Границы позднескифского государства простирались до Главной гряды Крымских гор, на западе - до побережья, на востоке они доходили до Феодосии. Земли речных долин Альмы, Качи, Бельбека особенно активно заселяются в первые века нашей эры, когда скифов, в свою очередь, начинают теснить сарматы. Возникают укрепленные позднескифские городища, нередко на местах, где раньше жили тавры. Систематическому изучению они подверглись сравнительно недавно. С 1954 г. началось исследование городища на левом берегу реки Альмы, у села Заветного - Алма-кермен: здесь сохранились остатки оборонительной стены и укрепления, где укрывались в момент опасности жители открытого селения.
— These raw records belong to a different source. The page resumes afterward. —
(** A new PID filter. *)
Lemma add_pidf L P V W p i : NoDup L → (∀ a, a ∈ L ↔ is_Some (P !! a)) →
  (∀ p q x y, P !! p = Some x → P !! q = Some y → v_pid x = v_pid y → p = q) →
  side P ts_of V → side P sec_of W → P !! p = None → (∀ q x, P !! q = Some x → v_pid x ≠ i) →
  let P' := <[p := (mk_pv i [] [])]> P in
  NoDup (L ++ [p]) ∧ (∀ a, a ∈ L ++ [p] ↔ is_Some (P' !! a)) ∧
  (∀ p q x y, P' !! p = Some x → P' !! q = Some y → v_pid x = v_pid y → p = q) ∧
  side P' ts_of V ∧ side P' sec_of W.
Proof.
  intros H1 H2 H3 H5 H6 Hp Hi P'.
  assert (∀ mem V, mem (mk_pv i [] []) = [] → side P mem V → side P' mem V) as Hside.
  { intros mem V' Hm [S1 S2 S3]. split.
    - intros b st q j Hb. destruct (S1 b st q j Hb) as (-> & x & Hx & Hxi & Hin). split; [done|]. exists x.
      unfold P'. rewrite lookup_insert_ne by congruence. done.
    - intros q x. unfold P'. destruct (decide (p = q)) as [->|]; [|rewrite lookup_insert_ne by done; apply S2].
      rewrite lookup_insert_eq. intros [= <-]. rewrite Hm. constructor.
    - intros q x b. unfold P'. destruct (decide (p = q)) as [->|]; [|rewrite lookup_insert_ne by done; apply S3].
      rewrite lookup_insert_eq. intros [= <-]. rewrite Hm. set_solver. }
  split; [|split; [|split; [|split; by apply Hside]]].
  - apply NoDup_app. split; [done|]. split; [|apply NoDup_singleton]. intros b Hb ->%list_elem_of_singleton.
    apply H2 in Hb. rewrite Hp in Hb. by destruct Hb.
  - intros b. rewrite elem_of_app, list_elem_of_singleton, H2. unfold P'. destruct (decide (p = b)) as [->|].
    + rewrite lookup_insert_eq. split; [by eexists|by right].
    + rewrite lookup_insert_ne by done. split; [intros [?| ->]; done|by left].
  - intros q r x y. unfold P'. rewrite !lookup_insert. intros Hx Hy He.
    destruct (decide (p = q)) as [<-|E1], (decide (p = r)) as [<-|E2]; [done| | |by eapply H3].
    + injection Hx as <-. exfalso. by apply (Hi _ _ Hy).
    + injection Hy as <-. exfalso. by apply (Hi _ _ Hx).
Qed.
В устье Альмы, на самом берегу моря обследовано еще одно городище поздних скифов - Усть-Альминское. Об этническом разнообразии позднескифского государства образно, так сказать, языком погребальных обрядов, поведал хорошо изученный некрополь этого городища. Скифы копали большой и глубокий склеп, куда вел коридор - дромос. Погребальная камера с групповыми захоронениями закрывалась большой каменной плитой, а дромос заполнялся камнями. При каждом новом захоронении каменный завал в дромосе разбирался. Близ могил в специальных ямах встречаются захоронения коней. Среди погребального инвентаря попадаются фибулы, гривны, украшения из бронзы и изредка из золота. О притоке сарматов говорит значительное количество характерных для них подбойных могил: вдоль длинной стороны узкой могильной ямы делался подбой, то есть камера, куда помещали погребенного, посыпая дно могилы мелом или углем (очистительный обряд!), а затем закрывали ее каменными плитами, и входную яму заполняли камнями. У сарматов существовал обычай деформации черепа (новорожденному стягивали тугой повязкой голову, так что со временем она становилась вытянутой): отсюда - обилие в сарматских захоронениях деформированных черепов. Встречаются и плитовые могилы - прямоугольные ямы, обложенные по сторонам и перекрытые сверху плоскими каменными плитами, характерные для греков. Почти каждая могила Усть-Альминского некрополя отмечена сверху кучкой камней или одним камнем без изображений; в то же время на Алма-керменском некрополе найдено шесть надгробных камней с изображением мужских фигур. Распространение надгробных стел с изображением воинов вообще характерно для позднескифской культуры29.
29 Высотская Т. Н. Скифские городища. - Симферополь, 1975. - С. 77.